Yesterday’s violence did not just happen; it was initiated by the government in an attempt to crush the Maidan movement. Moreover, the people who have remained steadfast in Independence Square are not “right-wing extremists.” A few are; and others among the activists have indeed thrown Molotov cocktails in an attempt at self-defense. But the overwhelming majority of the Maidan movement, in Kiev and throughout the country, has shown remarkable restraint in the face of violent provocation, severe weather conditions, and all sorts of deprivation and discomfort. Moreover, the movement has been strengthened in recent weeks by middle-class people from all over Ukraine who have simply said, “Enough.” Enough of extortion in small business. Enough of thugs being hired to enforce governmental greed. Enough of lying. And now, after February 18, enough of the state hiring criminals — the titushki — to attack and punish its own people for exercising elementary civil liberties.

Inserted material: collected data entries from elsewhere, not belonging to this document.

(** src/internal/scheduler/service/coordinate/handler.go:82-118 (Handler.Redistribute)

    A missing image alias or priority is dereferenced all the same. *)
Definition Redistribute_handler (ord cord qord : MapOrder) (req : RedistributeRequest) (s : State)
    : outcome unit RedistributeResponse * State :=
  let answer a := mkRedistributeResponse (rd_JobId req) (get_Id s) a in
  if (LeastUtilizedCluster ord (rd_RequiredNanoCpu req) (rd_RequiredMemoryBytes req) s
        == EmptyString)%go &&
     AtMaximumCapacity cord qord (rd_RequiredNanoCpu req) (rd_RequiredMemoryBytes req) s
  then (Ok (answer false), s)
  else if rd_Gossip req then (Ok (answer true), s)
  else match rd_ImageAlias req, rd_Priority req with
       | Some alias, Some priority =>
           (Ok (answer true),
            AppendNew (mkJob (rd_JobId req) alias EmptyString Pending (rd_RequiredNanoCpu req)
              (rd_RequiredMemoryBytes req) priority (default [] (rd_Payload req)) []) s)
       | _, _ => (Panic, s)
       end.

(** src/internal/scheduler/service/coordinate/handler.go:121-136 (Handler.Heartbeat) *)
Definition Heartbeat (now : Z) (req : HeartbeatRequest) (s : State) : State :=
  let newStates := foldl (λ m usage,
    <[us_ClusterId usage := mkClusterState (us_ClusterId usage) (us_CpuUsage usage)
        (us_MemUsage usage) (us_TotalCpu usage) (us_TotalMem usage) 0 now]> m)
    ∅ (hb_ClusterUsage req) in
  (UpdateSchedulerState now (hb_SchedulerId req) newStates s).2.

(** src/internal/scheduler/service/coordinate/handler.go:138-151 (Handler.ListJobs)

    The three lists are read one after the other. *)
Definition ListJobs (oc oa oq : MapOrder) (between1 between2 : State → State) (s : State)
    : JobList * State :=
  let completedJobs := CompletedJobs oc s in
  let s := between1 s in
  let activeJobs := ActiveJobs oa s in
  let s := between2 s in
  let pendingJobs := PendingJobs oq s in
  (mkJobList (wrap32 (Z.of_nat (length completedJobs + length activeJobs + length pendingJobs)))
    pendingJobs activeJobs completedJobs, s).

(** ** The connections to peers *)

(** src/internal/scheduler/service/coordinate/requests.go:19-31 (Conn) *)
Record PeerConn := mkPeerConn { pc_nodeID : string; pc_connected : bool }.

(** src/internal/scheduler/service/coordinate/requests.go:65-92 (Conn.monitorConnection, one state)

    The flag after the loop has seen [st]. *)
Definition peer_monitor_step (st : connectivity) (c : PeerConn) : PeerConn :=
  match st with
  | Ready => mkPeerConn (pc_nodeID c) true
  | _ => mkPeerConn (pc_nodeID c) false
  end.

(** src/internal/scheduler/service/coordinate/requests.go:95-99 (Conn.IsConnected) *)
Definition IsConnected (c : PeerConn) : bool := pc_connected c.

(** src/internal/scheduler/service/coordinate/requests.go:107-119 (Conn.Redistribute, the request) *)
Definition transfer_request (originID : string) (job : Job) (gossip : bool) : RedistributeRequest :=
  mkRedistributeRequest originID (j_Id job) gossip (j_CPURequirement job)
    (j_MemoryRequirement job) (Some (j_ImageAlias job)) (Some (j_Priority job))
    (Some (j_Payload job)).

(** src/internal/scheduler/service/coordinate/requests.go:102-130 (Conn.Redistribute)

    The answer's [accept] and assigned scheduler, or an error. *)
Definition Redistribute_call (c : PeerConn) (originID : string) (job : Job) (gossip : bool)
    (rpc : RedistributeRequest → option RedistributeResponse) : option (bool * string) :=
  if negb (IsConnected c) then None else
  resp ← rpc (transfer_request originID job gossip); Some (rr_Accept resp, rr_AssignedSchedulerId resp).

(** src/internal/scheduler/service/coordinate/requests.go:133-146 (Conn.RequestJobStatus) *)
Definition RequestJobStatus_call (c : PeerConn) (jobID : string)
    (rpc : string → option JobStatusResponse) : option JobStatusResponse :=
  if negb (IsConnected c) then None else rpc jobID.

(** src/internal/scheduler/service/coordinate/requests.go:149-176 (Conn.SendHeartbeat)

    The request sent, if any. *)
Definition SendHeartbeat (ord : MapOrder) (c : PeerConn) (s : State) : option HeartbeatRequest :=
  if negb (IsConnected c) then None else
  let usages := (λ p, let u := cluster_at s p in
    mkClusterUsage (c_ID u) (c_UsedCpu u) (c_UsedMem u) (c_MaxCpu u) (c_MaxMem u))
    <$> LocalClusters ord s in
  Some (mkHeartbeatRequest (get_Id s) usages).

(** src/internal/scheduler/service/coordinate/handler.go:153-159 (Handler.ForEach)

    Errors are logged. *)
Definition ForEach (op : PeerConn → State → option unit * State) (cliConns : list PeerConn)
    (s : State) : State :=
  foldl (λ s conn, (op conn s).2) s cliConns.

Colorful television images of streets in flames in Kiev tell only one part of the Ukrainian story. That story is important: It’s the story of a state at war with its people, and a government that refuses to negotiate seriously with the civic opposition. But those graphic images and that story can obscure the larger story of a self-generated movement of civic renewal, a movement based on a recovery of conscience and informed in many cases by deep religious conviction.

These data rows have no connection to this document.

(* ===== verification/SchedAnswers.v ===== *)
(** * How long a scheduler answers for a finished job

    The status of a job is asked for with [RequestJobStatus]
    ([scheduler/service/coordinate/handler.go]); [ClearCompletedJobs]
    ([scheduler/states/state.go]) forgets the jobs whose status was read some time
    ago. Here they run together, with other code beside them. *)

From Stdlib Require Import Strings.Byte Strings.String.
From S2P Require Import Prelude.
From S2P Require Import Models.
From S2P Require Import Arbiter.
From S2P Require Import SchedState.
From S2P Require Import SchedService.

(** A question for a job, a tick of the purge, or something else. *)
Inductive answer_op :=
| Ask (now : Z) (i : string)
| Clear (ord : MapOrder) (now : Z)
| Beside (f : State → State).

Definition answer_step (s : State) (o : answer_op) : State :=
  match o with
  | Ask now i => (RequestJobStatus now (λ s, s) i s).2
  | Clear ord now => clear_tick ord now (λ s, s) s
  | Beside f => f s
  end.
Definition answer_run (os : list answer_op) (s : State) : State := foldl answer_step s os.

(** The answer about a job now. *)
Definition answer (j : string) (s : State) : option JobStatusResponse :=
  (RequestJobStatus 0 (λ s, s) j s).1.

(** The answer that is in the record of a job. *)
Definition answer_of (job : Job) : JobStatusResponse :=
  mkJobStatusResponse (j_Id job) (Status_String (j_Status job)) (wrap32 (j_Priority job))
    (j_ImageAlias job) (Some (j_Payload job)) (Some (j_Response job)).

(** The job [j] is finished, its record is [job]; [read] is when its status was read
    first. *)
Record finished (j : string) (p : loc) (job : Job) (read : option Z) (s : State) : Prop := {
  fin_job : jobs s !! j = Some p;
  fin_done : completedJobs s !! j = Some tt;
  fin_record : deref (jobHeap s) p = job;
  fin_read : readJobs s !! j = read
}.

(** Code that leaves the job alone. *)
Definition aside (j : string) (p : loc) (f : State → State) : Prop :=
  ∀ s, jobs (f s) !! j = jobs s !! j ∧ completedJobs (f s) !! j = completedJobs s !! j ∧
    deref (jobHeap (f s)) p = deref (jobHeap s) p ∧ readJobs (f s) !! j = readJobs s !! j.

Lemma finished_aside j p job read f s : aside j p f → finished j p job read s → finished j p job read (f s).
Proof. intros Hf []. destruct (Hf s) as (H1 & H2 & H3 & H4). split; congruence. Qed.

(** What a question leaves behind. *)
Definition read_after (now : Z) (i j : string) (job : Job) (read : option Z) : option Z :=
  if bool_decide (i = j) && bool_decide (j_Status job = Completed)
  then match read with Some t => Some t | None => Some now end else read.

Lemma ask_finished now i j p job read s :
  finished j p job read s →
  finished j p job (read_after now i j job read) (answer_step s (Ask now i)) ∧
  completedJobs (answer_step s (Ask now i)) = completedJobs s.
Proof.
  intros [Hj Hd Hr Ht]. cbn [answer_step]. unfold RequestJobStatus, get_Job, read_after.
  destruct (decide (i = j)) as [->|Hne].
  - rewrite Hj. cbv beta iota zeta. rewrite Hr, (bool_decide_eq_true_2 (j = j)) by done. cbn [andb].
    case_bool_decide as Hc; [|split; [by split|done]].
    unfold QueueFreeCompletedJob. rewrite Hj, Ht.
    destruct read as [t|]; cbn [snd]; split; try done; split; try done. cbn. apply lookup_insert_eq.
  - rewrite (bool_decide_eq_false_2 (i = j)) by done. cbn [andb].
    destruct (jobs s !! i) as [q|] eqn:Hi; [|split; [by split|done]].
    case_bool_decide; [|split; [by split|done]].
    unfold QueueFreeCompletedJob. rewrite Hi.
    destruct (readJobs s !! i); cbn [snd]; split; try done; split; try done. cbn. by rewrite lookup_insert_ne.
Qed.

Lemma answer_finished j p job read s : finished j p job read s → answer j s = Some (answer_of job).
Proof.
  intros [Hj Hd Hr Ht]. unfold answer, RequestJobStatus, get_Job. rewrite Hj. cbv beta iota zeta. rewrite Hr.
  case_bool_decide; [|done]. unfold QueueFreeCompletedJob. rewrite Hj, Ht.
  destruct read; cbn [fst jobHeap set_read]; by rewrite Hr.
Qed.

(** The purge. *)
Lemma purge_others j p job read l s :
  finished j p job read s → j ∉ l →
  finished j p job read (foldl (λ s i, PurgeJob i s) s l) ∧
  (size (completedJobs (foldl (λ s i, PurgeJob i s) s l)) ≤ size (completedJobs s))%nat.
Proof.
  revert s. induction l as [|i l IH]; intros s H Hn; [done|].
  apply not_elem_of_cons in Hn as [Hi Hn]. cbn [foldl].
  destruct (IH (PurgeJob i s)) as [H1 H2]; [|done|].
  - destruct H. unfold PurgeJob. destruct (jobs s !! i); [|by split].
    split; cbn; rewrite ?lookup_delete_ne by done; done.
  - split; [done|]. etrans; [exact H2|]. unfold PurgeJob.
    destruct (jobs s !! i); [|done]. cbn. apply map_subseteq_size, delete_subseteq.
Qed.

Definition due (now : Z) (s : State) (i : string) : bool :=
  match readJobs s !! i with
  | Some t => (seconds 10 <? now - t) || (100 <? size (completedJobs s))%nat
  | None => false
  end.

Lemma clear_keeps ord now j p job read s :
  finished j p job read s → due now s j = false →
  finished j p job read (answer_step s (Clear ord now)) ∧
  (size (completedJobs (answer_step s (Clear ord now))) ≤ size (completedJobs s))%nat.
Proof.
  intros H Hd. cbn [answer_step]. unfold clear_tick. apply (purge_others j p job read); [done|].
  intros [Hin _]%list_elem_of_filter. unfold due in Hd. congruence.
Qed.

(** ** Properties *)

(** Nothing has been read before [t0], the purges come at most ten seconds later,
    and there are never more than a hundred finished jobs. *)
Definition within_ten (j : string) (p : loc) (t0 : Z) (o : answer_op) : Prop :=
  match o with
  | Ask now _ => t0 ≤ now
  | Clear _ now => now - t0 ≤ seconds 10
  | Beside f => aside j p f ∧
      ∀ s, (size (completedJobs s) ≤ 100)%nat → (size (completedJobs (f s)) ≤ 100)%nat
  end.

Lemma within_ten_run j p job t0 os : ∀ read s,
  finished j p job read s → (∀ t, read = Some t → t0 ≤ t) → (size (completedJobs s) ≤ 100)%nat →
  Forall (within_ten j p t0) os → ∃ read', finished j p job read' (answer_run os s).
Proof.
  induction os as [|o os IH]; intros read s H Ht Hs Ho; [by exists read|].
  apply Forall_cons in Ho as [Ho Hos]. unfold answer_run. cbn [foldl]. fold (answer_run os).
  destruct o as [now i|ord now|f]; cbn [within_ten] in Ho.
  - destruct (ask_finished now i j p job read s H) as [H1 Hc].
    apply (IH _ _ H1); [|by rewrite Hc|done]. unfold read_after. intros t.
    case_match; [|apply Ht]. destruct read; intros [= <-]; [by apply Ht|done].
  - destruct (clear_keeps ord now j p job read s H) as [H1 Hc].
    + unfold due. rewrite (fin_read _ _ _ _ _ H). destruct read as [t|]; [|done].
      specialize (Ht t eq_refl). apply orb_false_iff. split; [apply Z.ltb_ge; lia|by apply Nat.ltb_ge].
    + apply (IH _ _ H1); [done|lia|done].
  - destruct Ho as [Hf Hsz]. apply (IH read); [by apply finished_aside|done|by apply Hsz|done].
Qed.

(** C32: an answer that is lost can be asked for again. While the scheduler holds no
    more than a hundred finished jobs, and for ten seconds from the first question,
    every question for the status of a finished job gets the same answer - its
    status and its result - whatever other questions, purges and operations on
    other jobs come in between. *)
Theorem answer_repeats j p job t0 os s :
  finished j p job None s → (size (completedJobs s) ≤ 100)%nat → Forall (within_ten j p t0) os →
  answer j (answer_run os s) = Some (answer_of job).
Proof.
  intros H Hs Ho. destruct (within_ten_run j p job t0 os None s H) as [read Hr]; [done..|].
  by eapply answer_finished.
Qed.

(** The other code leaves the job alone. *)
Definition leaves (j : string) (p : loc) (o : answer_op) : Prop :=
  match o with Beside f => aside j p f | _ => True end.

Lemma unread_run j p job os : ∀ s,
  finished j p job None s → j_Status job ≠ Completed → Forall (leaves j p) os →
  finished j p job None (answer_run os s).
Proof.
  induction os as [|o os IH]; intros s H Hst Ho; [done|].
  apply Forall_cons in Ho as [Ho Hos]. unfold answer_run. cbn [foldl]. fold (answer_run os).
  apply IH; [|done..]. destruct o as [now i|ord now|f].
  - destruct (ask_finished now i j p job None s H) as [H1 _]. unfold read_after in H1.
    by rewrite (bool_decide_eq_false_2 (j_Status job = Completed)), andb_false_r in H1.
  - apply (clear_keeps ord now j p job None s H). unfold due. by rewrite (fin_read _ _ _ _ _ H).
  - by apply finished_aside.
Qed.

Lemma purged_foldl j l : ∀ s, jobs s !! j = None ∨ j ∈ l → jobs (foldl (λ s i, PurgeJob i s) s l) !! j = None.
Proof.
  induction l as [|i l IH]; intros s H; cbn [foldl]; [by destruct H as [?|?%not_elem_of_nil]|].
  apply IH. destruct (decide (i = j)) as [->|Hne].
  - left. unfold PurgeJob. destruct (jobs s !! j) eqn:Hj; [|done]. cbn. apply lookup_delete_eq.
  - destruct H as [H|[->|H]%elem_of_cons]; [left|done|by right].
    unfold PurgeJob. destruct (jobs s !! i); [|done]. cbn. by rewrite lookup_delete_ne.
Qed.

(** C33: a failed job is never forgotten. A completed job is gone with the first purge
    that comes more than ten seconds after its status was read. A failed one stays:
    however often its status is read, and whatever purges and operations on other
    jobs follow, at any time, it is listed among the completed jobs and its record,
    with payload and result, is kept. *)
Theorem failed_never_forgotten j p job s :
  finished j p job None s →
  (j_Status job = Completed → ∀ ord now now', seconds 10 < now' - now →
    answer j (answer_run [Ask now j; Clear ord now'] s) =
      Some (mkJobStatusResponse j "NOT_FOUND" (-1) EmptyString None None)) ∧
  (j_Status job ≠ Completed → ∀ os ord, Forall (leaves j p) os →
    j ∈ CompletedJobs ord (answer_run os s) ∧ answer j (answer_run os s) = Some (answer_of job)).
Proof.
  intros H. split.
  - intros Hst ord now now' Ht. unfold answer_run. cbn [foldl].
    destruct (ask_finished now j j p job None s H) as [H1 _]. unfold read_after in H1.
    rewrite !bool_decide_eq_true_2 in H1 by done. cbn [andb] in H1.
    set (s1 := answer_step s (Ask now j)) in *. cbn [answer_step]. unfold answer, RequestJobStatus, get_Job.
    unfold clear_tick. rewrite purged_foldl; [done|]. right. apply list_elem_of_filter.
    rewrite (fin_read _ _ _ _ _ H1), (proj2 (Z.ltb_lt _ _) Ht). split; [done|].
    apply list_elem_of_fmap. exists (j, tt). split; [done|]. rewrite range_perm.
    apply elem_of_map_to_list, (fin_done _ _ _ _ _ H1).
  - intros Hst os ord Hos. pose proof (unread_run j p job os s H Hst Hos) as Hr. split.
    + unfold CompletedJobs. apply list_elem_of_fmap. exists (j, tt). split; [done|]. rewrite range_perm.
      apply elem_of_map_to_list, (fin_done _ _ _ _ _ Hr).
    + by eapply answer_finished.
Qed.

(** ** Witnesses: one job, finished with a result *)

Definition asked_job (success : bool) : Job :=
  mkJob "job_a" "echo" EmptyString (if success then Completed else Failed) 1 1 5 [] [x37].
Definition finished_state (success : bool) : State :=
  let s := AppendNew (mkJob "job_a" "echo" EmptyString Pending 1 1 5 [] []) (NewState "s" "50050") in
  match CompleteJob "job_a" [x37] success s with Ok s => s | _ => s end.

Lemma finished_state_ok success :
  finished "job_a" 0%nat (asked_job success) None (finished_state success).
Proof. destruct success; split; vm_compute; reflexivity. Qed.

(** The purge of another job. *)
Definition purge_b (s : State) : State := PurgeJob "job_b" s.
Lemma purge_b_aside p : aside "job_a" p purge_b.
Proof.
  intros s. unfold purge_b, PurgeJob. destruct (jobs s !! "job_b"); [|done].
  cbn. by rewrite !lookup_delete_ne by done.
Qed.
Lemma purge_b_size s : (size (completedJobs s) ≤ 100)%nat → (size (completedJobs (purge_b s)) ≤ 100)%nat.
Proof.
  intros Hs. unfold purge_b, PurgeJob. destruct (jobs s !! "job_b"); [|done]. cbn.
  etrans; [apply map_subseteq_size, delete_subseteq|done].
Qed.

Definition ten_seconds : list answer_op :=
  [Ask 0 "job_a"; Beside purge_b; Clear default_order (seconds 10); Ask (seconds 4) "job_a"].

Lemma answer_repeats_witness :
  answer "job_a" (answer_run ten_seconds (finished_state true)) = Some (answer_of (asked_job true)).
Proof.
  apply (answer_repeats "job_a" 0%nat (asked_job true) 0 ten_seconds).
  - apply finished_state_ok.
  - vm_compute. lia.
  - repeat apply Forall_cons_2; [..|by apply Forall_nil]; cbn [within_ten].
    + lia.
    + split; [apply purge_b_aside | exact purge_b_size].
    + vm_compute. discriminate.
    + vm_compute. discriminate.
Defined.

Lemma failed_never_forgotten_witness :
  answer "job_a" (answer_run [Ask 0 "job_a"; Clear default_order (seconds 11)] (finished_state true)) =
    Some (mkJobStatusResponse "job_a" "NOT_FOUND" (-1) EmptyString None None) ∧
  "job_a" ∈ CompletedJobs default_order (answer_run [Ask 0 "job_a"; Clear default_order (seconds 11);
    Beside purge_b; Clear default_order (seconds 1000)] (finished_state false)).
Proof.
  split.
  - apply (failed_never_forgotten "job_a" 0%nat (asked_job true)); [apply finished_state_ok|reflexivity|].
    vm_compute. reflexivity.
  - apply (failed_never_forgotten "job_a" 0%nat (asked_job false)); [apply finished_state_ok|discriminate|].
    repeat apply Forall_cons_2; [exact I|exact I|apply purge_b_aside|exact I|by apply Forall_nil].
Defined.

To understand that Maidan movement and its resilience, consider Mihailo.
Mihailo is the chief chef at a shelter that has been established at the recently dedicated Greek Catholic Cathedral of the Resurrection in Kiev. He’s a man in his mid sixties, a widower who lost his wife to breast cancer and who has four daughters, one of whom suffers from cerebral palsy. Mihailo volunteered to take charge of feeding the hundreds of activists — as many as 1,100 one night — who have sought shelter in the new cathedral. He and a squad of grandmothers cook and serve shifts of meals — including, one Ukrainian leader told me, very good borscht — each day. Other volunteers have organized dormitories with adequate bedding in the cathedral’s basement, while still others have set up an infirmary to care for those wounded on Independence Square and in the streets in Kiev.
Mihailo and his friends tell visitors that “we’re in this to the end.” The activists who stayed on Independence Square all night, February 18–19, with buildings burning around them, receive a great deal of Western media attention — and deserve it. Still, there is more to the Ukrainian drama than that. Mihailo and his fellow volunteers at the cathedral of the Resurrection help those who want to understand to realize that, whatever happens on Independence Square, the Maidan movement of civil renewal will continue. To vary Victor Laszlo to Major Strasser in Casablanca, “Do you think you can kill all of us? Not even Berkut and titushki can shoot that fast.”

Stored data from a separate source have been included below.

(* ===== verification/SchedStream.v ===== *)
(** * The status stream of a cluster, at the scheduler

    The goroutine [monitorJobStatuses] of [internal/scheduler/service/cluster]: it
    opens the stream of job events of its cluster, hands every event to the state
    and opens the stream again when it breaks. Its steps are driven by what it
    sees: the context, the flag of the connection, the results of its calls. *)

From Stdlib Require Import Strings.Byte.
From S2P Require Import Prelude.
From S2P Require Import Bytes.
From S2P Require Import Models.
From S2P Require Import Arbiter.
From S2P Require Import SchedState.
From S2P Require Import SchedExterns.
From S2P Require Import SchedService.

(** Where the goroutine is: at the top of its loop, in a wait of some
    nanoseconds, in the call that opens the stream, in a call that receives, or
    returned. *)
Inductive position := AtTop | Asleep (d : Z) | Opening | Receiving | Returned.

(** What [stream.Recv] returns: a message, the end of the stream, or another
    error, with the context cancelled by then or not. *)
Inductive received :=
| Message (resp : option ClusterJobStatus)
| EndOfStream
| Interrupted (cancelled : bool).

Inductive seen :=
| Looked (cancelled connected : bool)
| Woke (cancelled : bool)
| Opened (ok : bool)
| Recv (r : received).

(** src/internal/scheduler/service/cluster/client.go:238-245 (sleepCtx)

    Whether the wait ends with the context or with the clock. *)
Definition sleepCtx (cancelled : bool) : bool := cancelled.

(** src/internal/scheduler/service/cluster/client.go:176-236 (Conn.monitorJobStatuses)

    One step; [None] is something that can not be seen at this point. *)
Definition monitorJobStatuses (o : seen) (ps : position * State) : option (position * State) :=
  let '(p, s) := ps in
  match p, o with
  | AtTop, Looked cancelled connected =>
      if cancelled then Some (Returned, s) else
      if negb connected then Some (Asleep (seconds 2), s) else Some (Opening, s)
  | Opening, Opened ok => Some (if ok then Receiving else Asleep (seconds 3), s)
  | Receiving, Recv (Message resp) => Some (Receiving, status_event resp s)
  | Receiving, Recv EndOfStream => Some (Asleep (seconds 1), s)
  | Receiving, Recv (Interrupted cancelled) =>
      Some (if cancelled then Returned else Asleep (seconds 1), s)
  | Asleep _, Woke cancelled => Some (if sleepCtx cancelled then Returned else AtTop, s)
  | _, _ => None
  end.

(** A run of the goroutine; [meanwhile] is what other goroutines do to the state
    before each step. *)
Fixpoint watch (os : list (seen * (State → State))) (ps : position * State)
    : option (position * State) :=
  match os with
  | [] => Some ps
  | (o, meanwhile) :: os => ps' ← monitorJobStatuses o (ps.1, meanwhile ps.2); watch os ps'
  end.

(** ** How often it calls *)

Definition is_open (o : seen) : bool := match o with Opened _ => true | _ => false end.

(** The calls of [ListJobs] in a run, and the time the run has waited. *)
Definition opens (os : list (seen * (State → State))) : Z :=
  len (filter (λ o, is_open o.1 = true) os).

Fixpoint slept (os : list (seen * (State → State))) (ps : position * State) : Z :=
  match os with
  | [] => 0
  | (o, meanwhile) :: os =>
      match monitorJobStatuses o (ps.1, meanwhile ps.2) with
      | None => 0
      | Some ps' =>
          (match ps.1, o with Asleep d, Woke false => d | _, _ => 0 end) + slept os ps'
      end
  end.

(** The calls a position may still make without a wait, in time. *)
Definition credit (p : position) : Z :=
  match p with AtTop | Opening => seconds 1 | _ => 0 end.

Definition waits (p : position) : Prop :=
  match p with Asleep d => seconds 1 ≤ d | _ => True end.

Lemma opens_cons o f os : opens ((o, f) :: os) = (if is_open o then 1 else 0) + opens os.
Proof.
  unfold opens. rewrite filter_cons. cbn [fst].
  case_decide as Ho; [by rewrite Ho, len_cons | by destruct (is_open o)].
Qed.

Lemma step_credit o p s p' s' :
  waits p → monitorJobStatuses o (p, s) = Some (p', s') →
  waits p' ∧ (if is_open o then seconds 1 else 0) + credit p' ≤
    credit p + match p, o with Asleep d, Woke false => d | _, _ => 0 end.
Proof.
  unfold seconds. destruct p as [| d | | |], o as [[] []|[]|[]|[r| |[]]]; cbn; intros Hw H;
    simplify_eq; cbn; unfold seconds in *; split; try done; lia.
Qed.

Lemma watch_credit os p s ps' :
  waits p → watch os (p, s) = Some ps' →
  opens os * seconds 1 + credit ps'.1 ≤ credit p + slept os (p, s).
Proof.
  revert p s. induction os as [|[o f] os IH]; intros p s Hw Hr.
  - cbn in *. simplify_eq. change (opens []) with 0. cbn [slept fst]. lia.
  - rewrite opens_cons. cbn [watch slept fst snd] in *.
    destruct (monitorJobStatuses o (p, f s)) as [[p1 s1]|] eqn:E; [|done]. cbn in Hr.
    destruct (step_credit _ _ _ _ _ Hw E) as [Hw1 Hc]. specialize (IH _ _ Hw1 Hr).
    destruct (is_open o); lia.
Qed.

(** The monitor never hammers a cluster: in any run of it from its start,
    whatever the network and the other goroutines do, the calls of [ListJobs] are
    at most one more than the seconds the run has waited. *)
Theorem ListJobs_rate os s ps' :
  watch os (AtTop, s) = Some ps' → (opens os - 1) * seconds 1 ≤ slept os (AtTop, s).
Proof.
  intros Hr. apply watch_credit in Hr; [|done]. cbn [credit] in Hr.
  assert (0 ≤ credit ps'.1) by (destruct ps'.1; done). lia.
Qed.

(** ** How it ends *)

(** What the goroutine can see once its context is cancelled: the streams fail,
    and a wait may still end by the clock. *)
Definition after_cancel (o : seen) : bool :=
  match o with
  | Looked c _ => c
  | Recv (Message _) => false
  | Recv (Interrupted c) => c
  | _ => true
  end.

(** The steps left. *)
Definition remaining (p : position) : nat :=
  match p with Opening => 4 | Receiving => 3 | Asleep _ => 2 | AtTop => 1 | Returned => 0 end.

Lemma step_remaining o p s p' s' :
  after_cancel o = true → monitorJobStatuses o (p, s) = Some (p', s') →
  (remaining p' < remaining p)%nat.
Proof.
  destruct p as [| d | | |], o as [[] []|[]|[]|[r| |[]]]; cbn; intros H1 H2; simplify_eq;
    cbn; lia.
Qed.

Lemma never_stuck p s : p ≠ Returned → ∃ o, after_cancel o = true ∧ is_Some (monitorJobStatuses o (p, s)).
Proof.
  intros Hp. destruct p as [| d | | |]; [..|done].
  - by exists (Looked true true); split; [|eexists].
  - by exists (Woke true); split; [|eexists].
  - by exists (Opened false); split; [|eexists].
  - by exists (Recv EndOfStream); split; [|eexists].
Qed.

(** Cancelling the context ends the monitor. From any point of its loop, a run
    in which every call and every check sees the cancelled context has at most
    four steps, and as long as it has not returned it can go on. *)
Theorem cancelled_returns os p s ps' :
  Forall (λ o, after_cancel o.1 = true) os → watch os (p, s) = Some ps' →
  (length os + remaining ps'.1 ≤ 4)%nat ∧
  (ps'.1 ≠ Returned → ∃ o, after_cancel o = true ∧ is_Some (watch (os ++ [(o, λ s, s)]) (p, s))).
Proof.
  intros Hos Hr. split.
  - assert (length os + remaining ps'.1 ≤ remaining p)%nat; [|destruct p; cbn in *; lia].
    revert p s Hr. induction Hos as [|[o f] os Ho _ IH]; intros p s Hr; cbn [watch length fst snd] in *;
      [by injection Hr as <-|].
    destruct (monitorJobStatuses o (p, f s)) as [[p1 s1]|] eqn:E; [|done]. cbn in Hr.
    apply step_remaining in E; [|done]. apply IH in Hr. lia.
  - intros Hp. destruct ps' as [p' s']. destruct (never_stuck p' s' Hp) as (o & Ho & Hs).
    exists o. split; [done|]. clear Hos.
    revert p s Hr. induction os as [|[o1 f] os IH]; intros p s Hr; cbn [watch app fst snd] in *.
    + injection Hr as -> ->. destruct Hs as [x ->]. by eexists.
    + destruct (monitorJobStatuses o1 (p, f s)) as [[p1 s1]|]; [|done]. by apply IH.
Qed.

(** A run that finds the connection down, then a stream that breaks. *)
Definition sample_watch : list (seen * (State → State)) :=
  (λ o, (o, λ s, s)) <$>
  [Looked false false; Woke false; Looked false true; Opened true;
   Recv (Message (Some (mkClusterJobStatus "b" 2 0 "echo" None))); Recv (Interrupted false);
   Woke false; Looked false true; Opened false; Woke false].

Lemma ListJobs_rate_witness :
  opens sample_watch = 2 ∧ (2 - 1) * seconds 1 ≤ slept sample_watch (AtTop, NewState "s1" "50050").
Proof.
  split; [vm_compute; reflexivity|].
  apply (ListJobs_rate sample_watch (NewState "s1" "50050") (AtTop, NewState "s1" "50050")).
  vm_compute. reflexivity.
Defined.

Lemma cancelled_returns_witness :
  (2 + 0 ≤ 4)%nat.
Proof.
  apply (cancelled_returns [(Recv EndOfStream, λ s, s); (Woke true, λ s, s)] Receiving
    (NewState "s1" "50050") (Returned, NewState "s1" "50050")).
  - repeat constructor.
  - reflexivity.
Defined.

If Independence Square is assaulted today or tonight, Western reporters would pay the minimum tribute due the brave and overwhelmingly nonviolent people of the Maidan movement if phrases like “Violence broke out in Kiev again today between the government and its opponents (or ‘between the government and right-wing extremists’)” were rigorously avoided. If there is mass violence on Independence Square and elsewhere in Kiev, it will be because President Yanukovych has decided to follow through on the Putin playbook and try to crush the Maidan movement once and for all, by brute force.
That effort will fail, even if hundreds are killed and thousands wounded. It would be helpful if those reporting on this drama would explain why that is the case — and why the Maidan movement is not just a political opposition composed of a variety of factions, but is, in fact, a movement of national moral and civic renewal with the tensile strength that comes, not from a lust for power, but from settled moral conviction.
— George Weigel is Distinguished Senior Fellow of Washington’s Ethics and Public Policy Center, where he holds the William E. Simon Chair in Catholic Studies.